[Opening Exercise data section]

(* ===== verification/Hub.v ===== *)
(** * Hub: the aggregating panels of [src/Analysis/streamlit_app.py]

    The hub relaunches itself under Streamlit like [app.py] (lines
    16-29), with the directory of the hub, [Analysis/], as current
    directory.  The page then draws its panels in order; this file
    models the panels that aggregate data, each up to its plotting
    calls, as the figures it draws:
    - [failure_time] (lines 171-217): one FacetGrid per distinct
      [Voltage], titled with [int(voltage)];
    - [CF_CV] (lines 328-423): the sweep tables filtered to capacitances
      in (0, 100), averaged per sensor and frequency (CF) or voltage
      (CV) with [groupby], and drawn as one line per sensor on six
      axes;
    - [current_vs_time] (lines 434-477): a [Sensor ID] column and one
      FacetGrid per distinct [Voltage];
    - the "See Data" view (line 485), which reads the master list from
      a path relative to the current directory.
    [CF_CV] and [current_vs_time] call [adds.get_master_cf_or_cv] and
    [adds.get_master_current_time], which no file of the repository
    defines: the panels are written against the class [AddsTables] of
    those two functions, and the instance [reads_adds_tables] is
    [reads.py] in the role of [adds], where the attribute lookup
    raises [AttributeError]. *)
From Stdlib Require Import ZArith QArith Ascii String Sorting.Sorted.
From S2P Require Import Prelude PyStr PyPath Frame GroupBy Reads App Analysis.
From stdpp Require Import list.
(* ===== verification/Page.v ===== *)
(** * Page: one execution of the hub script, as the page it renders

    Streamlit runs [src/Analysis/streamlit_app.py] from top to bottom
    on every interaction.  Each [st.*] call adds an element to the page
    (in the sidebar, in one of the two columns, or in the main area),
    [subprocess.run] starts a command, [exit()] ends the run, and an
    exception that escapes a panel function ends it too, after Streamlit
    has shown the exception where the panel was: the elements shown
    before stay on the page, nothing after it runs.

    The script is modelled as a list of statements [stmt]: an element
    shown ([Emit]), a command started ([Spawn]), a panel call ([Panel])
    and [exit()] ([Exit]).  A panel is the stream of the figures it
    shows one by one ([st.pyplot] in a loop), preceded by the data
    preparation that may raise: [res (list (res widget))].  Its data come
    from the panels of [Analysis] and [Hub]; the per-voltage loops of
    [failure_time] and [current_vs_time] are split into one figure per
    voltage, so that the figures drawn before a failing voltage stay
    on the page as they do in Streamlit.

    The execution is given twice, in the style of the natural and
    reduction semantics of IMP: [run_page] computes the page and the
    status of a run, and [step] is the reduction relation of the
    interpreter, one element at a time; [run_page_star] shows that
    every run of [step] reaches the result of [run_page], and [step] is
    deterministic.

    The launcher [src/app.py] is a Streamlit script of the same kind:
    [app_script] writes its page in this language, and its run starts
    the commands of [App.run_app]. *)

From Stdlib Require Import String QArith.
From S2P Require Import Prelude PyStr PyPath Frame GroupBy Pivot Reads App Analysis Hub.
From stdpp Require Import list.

[Closing Exercise data section]
[Opening Exercise data section]

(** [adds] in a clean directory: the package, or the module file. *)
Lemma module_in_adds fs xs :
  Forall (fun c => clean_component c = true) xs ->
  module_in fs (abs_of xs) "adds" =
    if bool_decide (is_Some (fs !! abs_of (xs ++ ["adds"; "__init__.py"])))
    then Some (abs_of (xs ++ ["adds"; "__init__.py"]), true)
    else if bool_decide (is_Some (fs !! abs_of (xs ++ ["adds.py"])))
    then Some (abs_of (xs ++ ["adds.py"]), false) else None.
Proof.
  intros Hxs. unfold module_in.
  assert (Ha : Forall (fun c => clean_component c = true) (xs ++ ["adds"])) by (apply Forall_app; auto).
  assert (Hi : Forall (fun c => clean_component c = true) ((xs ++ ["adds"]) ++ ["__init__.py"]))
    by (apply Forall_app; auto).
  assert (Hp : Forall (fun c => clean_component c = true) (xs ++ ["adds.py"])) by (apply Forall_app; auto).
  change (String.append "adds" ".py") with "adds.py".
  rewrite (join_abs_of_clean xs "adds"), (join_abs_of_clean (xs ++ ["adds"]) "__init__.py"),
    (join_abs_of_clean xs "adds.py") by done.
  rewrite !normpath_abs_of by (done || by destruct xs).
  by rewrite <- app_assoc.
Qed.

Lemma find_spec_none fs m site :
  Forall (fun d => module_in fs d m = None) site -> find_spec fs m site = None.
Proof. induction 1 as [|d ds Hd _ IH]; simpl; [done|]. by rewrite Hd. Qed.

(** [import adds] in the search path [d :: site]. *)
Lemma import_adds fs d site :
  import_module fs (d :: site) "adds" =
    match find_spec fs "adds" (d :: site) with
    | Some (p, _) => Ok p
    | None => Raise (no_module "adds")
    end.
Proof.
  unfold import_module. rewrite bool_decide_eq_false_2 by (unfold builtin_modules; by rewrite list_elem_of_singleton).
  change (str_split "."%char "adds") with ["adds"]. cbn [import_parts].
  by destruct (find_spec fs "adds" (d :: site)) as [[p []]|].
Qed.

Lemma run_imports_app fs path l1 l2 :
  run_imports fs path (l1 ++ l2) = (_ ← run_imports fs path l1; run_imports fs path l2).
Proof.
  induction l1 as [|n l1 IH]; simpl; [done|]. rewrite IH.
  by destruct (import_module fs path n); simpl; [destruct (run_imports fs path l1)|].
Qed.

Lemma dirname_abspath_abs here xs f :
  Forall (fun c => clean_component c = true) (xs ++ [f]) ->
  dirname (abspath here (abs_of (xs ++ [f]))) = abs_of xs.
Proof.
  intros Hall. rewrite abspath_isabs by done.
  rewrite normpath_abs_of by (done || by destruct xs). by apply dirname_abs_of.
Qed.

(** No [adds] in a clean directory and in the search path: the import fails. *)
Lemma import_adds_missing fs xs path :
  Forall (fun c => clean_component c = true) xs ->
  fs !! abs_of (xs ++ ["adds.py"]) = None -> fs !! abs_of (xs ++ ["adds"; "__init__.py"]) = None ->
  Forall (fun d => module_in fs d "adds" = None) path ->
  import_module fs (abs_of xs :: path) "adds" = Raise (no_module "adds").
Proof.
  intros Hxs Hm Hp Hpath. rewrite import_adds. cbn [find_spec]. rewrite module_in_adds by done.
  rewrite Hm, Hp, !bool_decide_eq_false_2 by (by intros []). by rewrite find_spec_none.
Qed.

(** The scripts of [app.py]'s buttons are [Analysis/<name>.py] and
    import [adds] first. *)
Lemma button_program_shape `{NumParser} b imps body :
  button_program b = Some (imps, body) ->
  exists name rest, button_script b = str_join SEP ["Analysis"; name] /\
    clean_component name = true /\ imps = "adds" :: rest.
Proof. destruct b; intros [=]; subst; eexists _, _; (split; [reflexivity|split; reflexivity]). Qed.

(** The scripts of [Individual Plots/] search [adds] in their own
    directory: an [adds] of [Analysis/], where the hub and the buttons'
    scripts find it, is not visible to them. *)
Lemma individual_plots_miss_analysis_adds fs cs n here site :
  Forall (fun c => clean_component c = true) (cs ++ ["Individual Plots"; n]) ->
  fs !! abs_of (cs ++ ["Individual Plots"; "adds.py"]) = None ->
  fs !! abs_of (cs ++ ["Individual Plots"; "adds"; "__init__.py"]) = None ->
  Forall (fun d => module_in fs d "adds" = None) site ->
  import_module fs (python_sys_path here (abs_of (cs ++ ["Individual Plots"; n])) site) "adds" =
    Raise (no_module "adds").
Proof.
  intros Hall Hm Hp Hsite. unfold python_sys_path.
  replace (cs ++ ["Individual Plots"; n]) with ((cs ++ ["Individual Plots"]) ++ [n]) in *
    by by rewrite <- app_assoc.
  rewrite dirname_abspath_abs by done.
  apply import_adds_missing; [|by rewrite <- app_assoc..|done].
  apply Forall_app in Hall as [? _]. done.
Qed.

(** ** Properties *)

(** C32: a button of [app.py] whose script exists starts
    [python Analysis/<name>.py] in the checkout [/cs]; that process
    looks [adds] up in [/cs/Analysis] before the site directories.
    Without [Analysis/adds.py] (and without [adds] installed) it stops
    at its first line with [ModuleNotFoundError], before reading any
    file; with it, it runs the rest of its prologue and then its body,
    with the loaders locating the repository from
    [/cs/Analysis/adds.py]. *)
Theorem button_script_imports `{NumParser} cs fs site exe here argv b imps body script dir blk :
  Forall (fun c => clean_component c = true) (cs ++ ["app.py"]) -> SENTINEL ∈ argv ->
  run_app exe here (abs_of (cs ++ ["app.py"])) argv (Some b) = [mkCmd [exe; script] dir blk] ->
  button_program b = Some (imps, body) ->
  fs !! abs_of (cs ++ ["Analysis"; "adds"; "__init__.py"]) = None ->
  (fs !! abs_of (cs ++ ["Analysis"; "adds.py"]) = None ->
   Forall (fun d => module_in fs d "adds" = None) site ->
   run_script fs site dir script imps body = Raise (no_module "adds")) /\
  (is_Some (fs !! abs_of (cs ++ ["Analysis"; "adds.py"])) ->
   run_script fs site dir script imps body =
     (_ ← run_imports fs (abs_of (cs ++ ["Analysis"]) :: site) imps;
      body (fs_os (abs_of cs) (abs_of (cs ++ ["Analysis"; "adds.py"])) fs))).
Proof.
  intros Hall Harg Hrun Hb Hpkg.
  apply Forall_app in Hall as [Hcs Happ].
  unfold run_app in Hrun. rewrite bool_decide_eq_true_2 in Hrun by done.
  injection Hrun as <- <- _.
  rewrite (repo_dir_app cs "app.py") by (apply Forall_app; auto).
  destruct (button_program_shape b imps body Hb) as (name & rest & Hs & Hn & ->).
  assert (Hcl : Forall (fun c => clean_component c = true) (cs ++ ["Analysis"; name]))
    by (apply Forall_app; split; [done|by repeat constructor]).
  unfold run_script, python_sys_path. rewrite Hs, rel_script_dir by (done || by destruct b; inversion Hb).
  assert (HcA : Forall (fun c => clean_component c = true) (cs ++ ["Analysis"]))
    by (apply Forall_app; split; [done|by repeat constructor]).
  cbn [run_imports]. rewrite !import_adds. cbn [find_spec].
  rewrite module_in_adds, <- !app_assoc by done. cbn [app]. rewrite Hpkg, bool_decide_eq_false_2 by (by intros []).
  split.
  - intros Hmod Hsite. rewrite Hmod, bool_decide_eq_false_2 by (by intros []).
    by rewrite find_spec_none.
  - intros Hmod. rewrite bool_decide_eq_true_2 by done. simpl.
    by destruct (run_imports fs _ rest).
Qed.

[Closing Exercise data section]

> _Work instruction_: Your answer should consist solely of the lines above from the line with "(** [import adds]" to the line with "(** The scripts of [Individual", both included, reproduced exactly.

> _The completed task_:
(** [import adds] in the search path [d :: site]. *)
Lemma import_adds fs d site :
  import_module fs (d :: site) "adds" =
    match find_spec fs "adds" (d :: site) with
    | Some (p, _) => Ok p
    | None => Raise (no_module "adds")
    end.
Proof.
  unfold import_module. rewrite bool_decide_eq_false_2 by (unfold builtin_modules; by rewrite list_elem_of_singleton).
  change (str_split "."%char "adds") with ["adds"]. cbn [import_parts].
  by destruct (find_spec fs "adds" (d :: site)) as [[p []]|].
Qed.

Lemma run_imports_app fs path l1 l2 :
  run_imports fs path (l1 ++ l2) = (_ ← run_imports fs path l1; run_imports fs path l2).
Proof.
  induction l1 as [|n l1 IH]; simpl; [done|]. rewrite IH.
  by destruct (import_module fs path n); simpl; [destruct (run_imports fs path l1)|].
Qed.

Lemma dirname_abspath_abs here xs f :
  Forall (fun c => clean_component c = true) (xs ++ [f]) ->
  dirname (abspath here (abs_of (xs ++ [f]))) = abs_of xs.
Proof.
  intros Hall. rewrite abspath_isabs by done.
  rewrite normpath_abs_of by (done || by destruct xs). by apply dirname_abs_of.
Qed.

(** No [adds] in a clean directory and in the search path: the import fails. *)
Lemma import_adds_missing fs xs path :
  Forall (fun c => clean_component c = true) xs ->
  fs !! abs_of (xs ++ ["adds.py"]) = None -> fs !! abs_of (xs ++ ["adds"; "__init__.py"]) = None ->
  Forall (fun d => module_in fs d "adds" = None) path ->
  import_module fs (abs_of xs :: path) "adds" = Raise (no_module "adds").
Proof.
  intros Hxs Hm Hp Hpath. rewrite import_adds. cbn [find_spec]. rewrite module_in_adds by done.
  rewrite Hm, Hp, !bool_decide_eq_false_2 by (by intros []). by rewrite find_spec_none.
Qed.

(** The scripts of [app.py]'s buttons are [Analysis/<name>.py] and
    import [adds] first. *)
Lemma button_program_shape `{NumParser} b imps body :
  button_program b = Some (imps, body) ->
  exists name rest, button_script b = str_join SEP ["Analysis"; name] /\
    clean_component name = true /\ imps = "adds" :: rest.
Proof. destruct b; intros [=]; subst; eexists _, _; (split; [reflexivity|split; reflexivity]). Qed.

(** The scripts of [Individual Plots/] search [adds] in their own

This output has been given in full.